Problem » Wherever "Fixpoint" occurs in the entries, copy the line that holds it.

Working data »
(** * Normal-distribution widget: retrieval engine and statistics module

    A shallow embedding of [services/data.service.ts], [utils/statistics.ts]
    and the entry of [services/chart.service.ts], with the properties the
    design document states about them.

    Conventions of the embedding.
    - A JavaScript [number] that carries a measurement is an IEEE-754
      binary64 value ([spec_float] with [prec = 53], [emax = 1024]); a
      [number] that is a count, an offset, an index or an epoch time is an
      integer of [Z] (exact in the safe-integer range the program works in).
    - A wire timestamp (ISO-8601, UTC, second precision) is represented by
      the whole number of seconds since the epoch that it denotes.
    - An awaited call is a function of the backend; an error thrown (or a
      promise rejected) is the [Throws] branch of [outcome].
    - Progress callbacks only notify the host; they are left out. *)

From Stdlib Require Import ZArith List Bool Lia Reals Lra.
From Stdlib Require Import Floats.SpecFloat.
From Equations Require Import Equations.
From stdpp Require Import gmap strings list sorting.

Local Open Scope Z_scope.

(** ** JavaScript numbers *)

Module F64.

Definition prec : Z := 53.
Definition emax : Z := 1024.

Definition float : Type := spec_float.

Definition add : float -> float -> float := SFadd prec emax.
Definition sub : float -> float -> float := SFsub prec emax.
Definition mul : float -> float -> float := SFmul prec emax.
Definition div : float -> float -> float := SFdiv prec emax.
Definition sqrt : float -> float := SFsqrt prec emax.
Definition leb : float -> float -> bool := SFleb.
Definition ltb : float -> float -> bool := SFltb.

(** The binary64 value of an integer literal (or of [array.length]). *)
Definition ofZ (z : Z) : float := binary_normalize prec emax z 0 false.

Definition NaN : float := S754_nan.
Definition Infinity : float := S754_infinity false.

(** [Math.PI], the binary64 value 0x400921FB54442D18. *)
Definition PI : float := S754_finite false 7074237752028440 (-51).

(** The global [isNaN] on a number. *)
Definition isNaN (x : float) : bool :=
  match x with S754_nan => true | _ => false end.

Definition isFinite (x : float) : bool :=
  match x with S754_zero _ | S754_finite _ _ _ => true | _ => false end.

(** The binary64 value nearest to the rational [n / d] ([n], [d]
    positive), ties to even: what reading a decimal literal yields. *)
Definition ofRatio (s : bool) (n d : positive) : float :=
  let '(mz, ez, lz) := SFdiv_core_binary prec emax (Zpos n) 0 (Zpos d) 0 in
  binary_round_aux prec emax s mz ez lz.

(** [parseFloat(x.toFixed(digits))] for [0 <= digits <= 100].
    [toFixed] prints [NaN] and the infinities by name, prints a
    magnitude of at least 1e21 in full precision, and otherwise prints
    the integer [n] nearest to [|x| * 10^digits] (the larger one on a
    tie) with the decimal point [digits] places from the right and the
    sign of [x] in front; [parseFloat] reads that text back. *)
Definition roundDecimals (x : float) (digits : Z) : float :=
  match x with
  | S754_nan => S754_nan
  | S754_infinity s => S754_infinity s
  | S754_zero _ => S754_zero false
  | S754_finite s m e =>
      if leb (ofZ (10 ^ 21)) (S754_finite false m e) then x
      else
        let scale := 10 ^ digits in
        let n :=
          if 0 <=? e then Zpos m * 2 ^ e * scale
          else (2 * Zpos m * scale + 2 ^ (- e)) / (2 * 2 ^ (- e)) in
        match n, scale with
        | Zpos pn, Zpos ps => ofRatio s pn ps
        | _, _ => S754_zero s
        end
  end.

End F64.

(** ** The arithmetic the statistics module is written in

    [utils/statistics.ts] uses [+ - * /], [Math.sqrt], [Math.exp],
    [Math.PI], [<=] and [>] on numbers.  The functions below are written
    once over that interface; the program runs them at binary64. *)

Record NumOps : Type := {
  num : Type;
  n_add : num -> num -> num;
  n_sub : num -> num -> num;
  n_mul : num -> num -> num;
  n_div : num -> num -> num;
  n_sqrt : num -> num;
  n_exp : num -> num;
  n_pi : num;
  n_ofZ : Z -> num;
  n_leb : num -> num -> bool;
  n_ltb : num -> num -> bool
}.

(** Binary64, the arithmetic of the program.  [Math.exp] is
    implementation-approximated in ECMAScript, so it is a parameter. *)
Definition f64_ops (Math_exp : F64.float -> F64.float) : NumOps := {|
  num := F64.float;
  n_add := F64.add;
  n_sub := F64.sub;
  n_mul := F64.mul;
  n_div := F64.div;
  n_sqrt := F64.sqrt;
  n_exp := Math_exp;
  n_pi := F64.PI;
  n_ofZ := F64.ofZ;
  n_leb := F64.leb;
  n_ltb := F64.ltb
|}.

(** [{ time: number; value: number }], the points handed to the
    statistics module. *)
Record SamplePoint (N : Type) : Type := { time : Z; value : N }.
Arguments time {N} _.
Arguments value {N} _.

(** ** utils/statistics.ts *)

Declare Scope stat_scope.

Module Statistics.
Section WithOps.

Variable ops : NumOps.

Notation "x + y" := (n_add ops x y) : stat_scope.
Notation "x - y" := (n_sub ops x y) : stat_scope.
Notation "x * y" := (n_mul ops x y) : stat_scope.
Notation "x / y" := (n_div ops x y) : stat_scope.
Notation "# z" := (n_ofZ ops z) (at level 5, format "# z") : stat_scope.
Local Open Scope stat_scope.

Let num : Type := num ops.

Record Summary : Type := { mean : num; standardDeviation : num }.

(** [Math.pow(x, 2)], taken as the rounded square. *)
Definition pow2 (x : num) : num := x * x.

(** [data.reduce((acc, d) => acc + d.value, 0) / n] *)
Definition meanOf (data : list (SamplePoint num)) : num :=
  fold_left (fun acc d => acc + value d) data #0
  / #(Z.of_nat (length data)).

(** [data.reduce((acc, d) => acc + Math.pow(d.value - mean, 2), 0) / n] *)
Definition varianceOf (data : list (SamplePoint num)) : num :=
  let mean := meanOf data in
  fold_left (fun acc d => acc + pow2 (value d - mean)) data #0
  / #(Z.of_nat (length data)).

Definition calculateStatistics (data : list (SamplePoint num)) : Summary :=
  let mean := meanOf data in
  let variance := varianceOf data in
  let standardDeviation := n_sqrt ops variance in
  {| mean := mean; standardDeviation := standardDeviation |}.

Definition normalDistribution (x mean standardDeviation : num) : num :=
  (#1 / (standardDeviation * n_sqrt ops (#2 * n_pi ops)))
  * n_exp ops ((#(-1) / #2) * pow2 ((x - mean) / standardDeviation)).

(** The [for] loop of [generateNormalDistributionData]; one unit of
    fuel per test of the loop condition.  [None]: the fuel ran out with
    the condition still true. *)
Fixpoint curveLoop (fuel : nat) (mean standardDeviation dataLength binSize : num)
    (x : num) (xValues yValues : list num) (maxYDistrib : num)
    : option (list num * list num * num) :=
  match fuel with
  | O => None
  | S fuel' =>
      if n_leb ops x (mean + #5 * standardDeviation) then
        let y := normalDistribution x mean standardDeviation
                 * dataLength * binSize in
        curveLoop fuel' mean standardDeviation dataLength binSize
          (x + binSize) (xValues ++ [x]) (yValues ++ [y])
          (if n_ltb ops maxYDistrib y then y else maxYDistrib)
      else Some (xValues, yValues, maxYDistrib)
  end.

Definition generateNormalDistributionData (fuel : nat)
    (mean standardDeviation dataLength binSize maxY : num)
    : option (list (num * num)) :=
  if n_leb ops dataLength #1 then Some []
  else
    match curveLoop fuel mean standardDeviation dataLength binSize
            (mean - #5 * standardDeviation) [] [] #0 with
    | None => None
    | Some (xValues, yValues, maxYDistrib) =>
        let scaleRatio := maxY / maxYDistrib in
        let scaledYValues := map (fun y => y * scaleRatio) yValues in
        Some (zip xValues scaledYValues)
    end.

End WithOps.

Arguments mean {ops} _.
Arguments standardDeviation {ops} _.

End Statistics.

(** ** Errors and awaited results *)

Inductive JsError : Type :=
  | SyntaxError            (* [res.json()] on a body that is not JSON *)
  | TypeError              (* a property read on [null] or [undefined] *)
  | RangeError             (* an invalid date or digit count *)
  | NoDataAvailable        (* [Error('No data available')] *)
  | NotEnoughData (mean : F64.float).
                           (* [Error(`Not enough data available, mean = ...`)] *)

Inductive outcome (A : Type) : Type :=
  | Returns (a : A)
  | Throws (e : JsError).
Arguments Returns {A} _.
Arguments Throws {A} _.

(** Sequencing of awaited calls: [x ← c; k] runs [k] on the value of
    [c], and an error of [c] ends the computation. *)
#[export] Instance outcome_bind : MBind outcome := fun A B k c =>
  match c with
  | Returns a => k a
  | Throws e => Throws e
  end.
#[export] Instance outcome_ret : MRet outcome := fun A a => Returns a.

(** ** services/data.service.ts *)

Module DataService.
(** ** Heartbeats, the sweep and the scheduler together *)

(** The heartbeat an edge agent sends, which always reports "online", buys
    exactly the staleness threshold: a
    sweep at most two minutes after it leaves the node online, whatever its
    status was before (a node swept to OFFLINE is revived), and the node is
    then eligible for exactly the constraints it matches; a sweep more than two
    minutes after it sets the node OFFLINE, and it is eligible for nothing. *)
Theorem heartbeat_buys_two_minutes t nodeID (nodes : gmap string EdgeNode) node reported now :
  nodes !! nodeID = Some node →
  let nodes' := (NodeHeartbeat t nodeID (Agent.heartbeatRequest reported) nodes).2 in
  ((now - t ≤ 2 * Minute)%Z →
   ∃ node', Go.checkNodeHealth now nodes' !! nodeID = Some node'
     ∧ Status node' = NodeStatusOnline
     ∧ LastHeartbeat node' = t
     ∧ ∀ cs, eligible cs node' ↔ nodeMatchesConstraints node cs = true)
  ∧ ((now - t > 2 * Minute)%Z →
     ∃ node', Go.checkNodeHealth now nodes' !! nodeID = Some node'
       ∧ Status node' = NodeStatusOffline
       ∧ ∀ cs, ¬ eligible cs node').
Proof.
  intros Hs nodes'. unfold nodes', NodeHeartbeat. rewrite Hs. simpl.
  unfold Go.checkNodeHealth. rewrite lookup_fmap, lookup_insert_eq. simpl.
  rewrite Go_checkOneNode_cases. simpl. split; intros Hage.
  - destruct (decide _) as [[? _]|_]; [lia|].
    eexists. split; [reflexivity|]. simpl. split; [done|]. split; [done|].
    intros cs. unfold eligible. simpl. rewrite heartbeat_matches. tauto.
  - destruct (decide _) as [_|Hn]; [|destruct Hn; split; [lia | done]].
    eexists. split; [reflexivity|]. simpl. split; [done|].
    intros cs [Hon _]. simpl in Hon. done.
Qed.

Lemma heartbeat_buys_two_minutes_witness :
  ∃ node',
    Go.checkNodeHealth (4 * Minute)
      (NodeHeartbeat (3 * Minute) "n7" (Agent.heartbeatRequest 0)
         (Go.checkNodeHealth (3 * Minute) {[ "n7" := degradedNode ]})).2 !! "n7"
    = Some node'
    ∧ Status node' = NodeStatusOnline.
Proof.
  destruct (heartbeat_buys_two_minutes (3 * Minute) "n7"
              (Go.checkNodeHealth (3 * Minute) {[ "n7" := degradedNode ]})
              (set_UpdatedAt (set_Status degradedNode NodeStatusOffline) (3 * Minute))
              0 (4 * Minute)) as [Hin _].
  - vm_compute. reflexivity.
  - destruct Hin as (n' & Hl & Hs & _); [vm_compute; discriminate|].
    exists n'. split; [exact Hl | exact Hs].
Defined.
(** [prefix_sum_warp] leaves in every lane the sum of the values of the
    lanes up to it. *)
Lemma prefix_sum_warp_spec vals l :
  length vals = warp_size → l < warp_size →
  rdn (prefix_sum_warp vals) l = sum_upto (rdn vals) (l + 1).
Proof.
  intros Hlen Hl. unfold prefix_sum_warp, warp_strides. simpl.
  pose proof (prefix_sum_warp_step_window (rdn vals)) as Hstep.
  assert (∀ l, l < length vals →
            rdn vals l + sum_upto (rdn vals) (l + 1 - min 1 (l + 1))
            = sum_upto (rdn vals) (l + 1)) as W1.
  { intros l' Hl'. replace (l' + 1 - min 1 (l' + 1)) with l' by lia.
    replace (l' + 1) with (S l') by lia. rewrite sum_upto_S. lia. }
  pose proof (Hstep _ 1 ltac:(lia) W1) as W2.
  rewrite <- (prefix_sum_warp_step_length vals 1) in W2.
  pose proof (Hstep _ 2 ltac:(lia) W2) as W4.
  rewrite <- (prefix_sum_warp_step_length _ 2) in W4.
  pose proof (Hstep _ 4 ltac:(lia) W4) as W8.
  rewrite <- (prefix_sum_warp_step_length _ 4) in W8.
  pose proof (Hstep _ 8 ltac:(lia) W8) as W16.
  rewrite <- (prefix_sum_warp_step_length _ 8) in W16.
  pose proof (Hstep _ 16 ltac:(lia) W16) as W32.
  specialize (W32 l).
  rewrite !prefix_sum_warp_step_length in W32.
  unfold warp_size in *. specialize (W32 ltac:(lia)).
  replace (l + 1 - min (2 * 16) (l + 1)) with 0 in W32 by lia.
  unfold sum_upto at 1 in W32. simpl in W32. lia.
Qed.
(** The [while (true)] loop of the [RemoveObject] handler, entered with
    [curr].  [None] means the fuel ran out; [Some Throw] is the
    [TypeError] raised when a property of [undefined] is read. *)
Fixpoint ghostWalk (fuel : nat) (tree : Tree) (curr : StateTransform)
  : option (result string) :=
  match fuel with
  | O => None
  | S n =>
    let children := children tree !! parent curr in
    if String.eqb (parent curr) (ref curr) then Some (Ok (ref curr))
    else match children with
         | None => Some Throw
         | Some cs =>
           if Nat.ltb 1 (length cs) then Some (Ok (ref curr))
           else match transforms tree !! parent curr with
                | None => Some Throw
                | Some p =>
                  if negb (isGhost (state p)) then Some (Ok (ref curr))
                  else ghostWalk n tree p
                end
         end
  end.

(** The reference handed to [remove] by the [RemoveObject] handler. *)
Definition removeTarget (fuel : nat) (tree : Tree) (r : string)
    (removeParentGhosts : bool) : option (result string) :=
  if removeParentGhosts then
    match transforms tree !! r with
    | None => Some Throw
    | Some curr =>
      if String.eqb (parent curr) r then Some (Ok r)
      else ghostWalk fuel tree curr
    end
  else Some (Ok r).

(** The children of a node are visited left to right, each with the
    context left by its predecessor.  [None]: a child reference without a
    node, or a visit that did not finish. *)
Fixpoint visitChildren {S : Type} (visit : StateTransform -> S -> option S)
    (tree : Tree) (cs : list string) (acc : S) : option S :=
  match cs with
  | [] => Some acc
  | c :: cs' =>
    match transforms tree !! c with
    | None => None
    | Some t =>
      match visit t acc with
      | None => None
      | Some acc' => visitChildren visit tree cs' acc'
      end
    end
  end.

(** Modelled from the spec: the pre-order traversal primitive
    [StateTree.doPreOrder], absent from the sources at hand.  It visits a
    subtree root, then its children left to right by insertion order,
    threading the visitor's context.  [None]: fuel exhausted, or a child
    reference without a node. *)
Fixpoint doPreOrder {S : Type} (fuel : nat) (tree : Tree)
    (root : StateTransform) (s : S)
    (f : StateTransform -> Tree -> S -> S) : option S :=
  match fuel with
  | O => None
  | S n =>
    visitChildren (fun t acc => doPreOrder n tree t acc f) tree
      (default [] (children tree !! ref root)) (f root tree s)
  end.

(** A visitor that records the reference it is given. *)
Definition collect : StateTransform -> Tree -> list string -> list string :=
  fun t _ acc => acc ++ [ref t].

(** The references of a subtree in visiting order. *)
Definition preOrderRefs (fuel : nat) (tree : Tree) (root : StateTransform)
  : option (list string) :=
  doPreOrder fuel tree root [] collect.

(** The references of the children's subtrees, one list per child. *)
Definition childLists (tree : Tree) (n : nat) (cs : list string)
    (rss : list (list string)) : Prop :=
  Forall2 (fun c rs => exists tc, transforms tree !! c = Some tc
                                   /\ preOrderRefs n tree tc = Some rs) cs rss.

(** Modelled from the spec: [delete(ref)] of the tree builder, absent from
    the sources at hand.  It removes the node and its entire subtree, and
    rejects ([Throw]) a reference absent from the tree.  [None]: the
    listing of the subtree did not finish. *)
Definition delete (fuel : nat) (tree : Tree) (r : string) : option (result Tree) :=
  match transforms tree !! r with
  | None => Some Throw
  | Some t =>
    match preOrderRefs fuel tree t with
    | None => None
    | Some sub =>
      Some (Ok {| transforms := foldr (fun k m => base.delete k m) (transforms tree) sub;
                  children :=
                    (fun cs => filter (fun c => c ∉ sub) cs) <$>
                      foldr (fun k m => base.delete k m) (children tree) sub |})
    end
  end.

(** [remove(state, ref)] of the handler: build the tree without [ref] (the
    update of the state then commits it). *)
Definition remove (fuel : nat) (tree : Tree) (r : string) : option (result Tree) :=
  delete fuel tree r.
Lemma inv_run (ops : list op) :
  forall past seen g,
    inv now past seen g -> Forall wf_op ops -> covered seen ops ->
    exists seen', inv now (past ++ ops) seen' (exec_ops now ops g).
Proof.
  unfold exec_ops. induction ops as [|o ops IH]; intros past seen g Hinv Hwf Hcov.
  - exists seen. rewrite app_nil_r. exact Hinv.
  - apply covered_cons in Hcov as [Hcov Ho].
    cbn [fold_left].
    destruct (IH (past ++ [o]) (mark seen o) (exec_op now g o)) as [seen' H].
    + apply inv_step; [exact Hinv | apply (Forall_inv Hwf) | exact Ho].
    + apply (Forall_inv_tail Hwf).
    + exact Hcov.
    + exists seen'. rewrite <- app_assoc in H. exact H.
Qed.

Lemma inv_start (g : graph) : inv now [] [] g.
Proof.
  constructor.
  - constructor.
  - constructor.
  - intros L k v [].
  - intros n _. exists n. reflexivity.
Qed.

Lemma sets_for_upd_node (o o' : op) (n : node) :
  wf_op o -> wf_op o' -> sets_for (upd_node now n o) o' = sets_for n o'.
Proof.
  intros Ho Ho'. destruct o' as [L k v sets | ]; cbn [sets_for]; [| reflexivity].
  rewrite matches_upd_node; [reflexivity | exact Ho | apply Ho'].
Qed.

Lemma assigns_for_upd_node (o : op) (ops : list op) (n : node) :
  wf_op o -> Forall wf_op ops -> assigns_for ops (upd_node now n o) = assigns_for ops n.
Proof.
  intros Ho Hops. unfold assigns_for.
  induction Hops as [|o' ops Ho' _ IH]; cbn [flat_map]; [reflexivity |].
  rewrite IH, sets_for_upd_node by assumption. reflexivity.
Qed.

Lemma upd_node_sets_for (o : op) (n : node) :
  upd_node now n o = set_props now (sets_for n o) n.
Proof.
  destruct o as [L k v sets | ]; cbn [upd_node sets_for].
  - destruct (matches L k v n); [reflexivity | destruct n; reflexivity].
  - destruct n; reflexivity.
Qed.

Lemma set_props_app (a b : list assign) (n : node) :
  set_props now b (set_props now a n) = set_props now (a ++ b) n.
Proof.
  unfold set_props, apply_assigns; cbn [nlabel nprops]. rewrite fold_left_app. reflexivity.
Qed.
(* ===== verification/_CoqProject ===== *)
-Q . S2P
Prelude.v
Words.v
Types.v
Layout.v
World.v
Text.v
Sim.v
Timer.v
Ident.v
Device.v
Buffer.v
Adapter.v
Channel.v
Tcp.v
Endpoint.v
Session.v
Threads.v
Helpers.v
ClientServer.v
Flow.v
Mesh.v
Lanes.v
Posts.v
Pair.v
Hub.v
Turns.v
Bench.v
Talk.v
Event.v
Wheel.v
Net.v
Options.v
Log.v
Reports.v
Programs.v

Solution to this problem »
Fixpoint curveLoop (fuel : nat) (mean standardDeviation dataLength binSize : num)
Fixpoint ghostWalk (fuel : nat) (tree : Tree) (curr : StateTransform)
Fixpoint visitChildren {S : Type} (visit : StateTransform -> S -> option S)
Fixpoint doPreOrder {S : Type} (fuel : nat) (tree : Tree)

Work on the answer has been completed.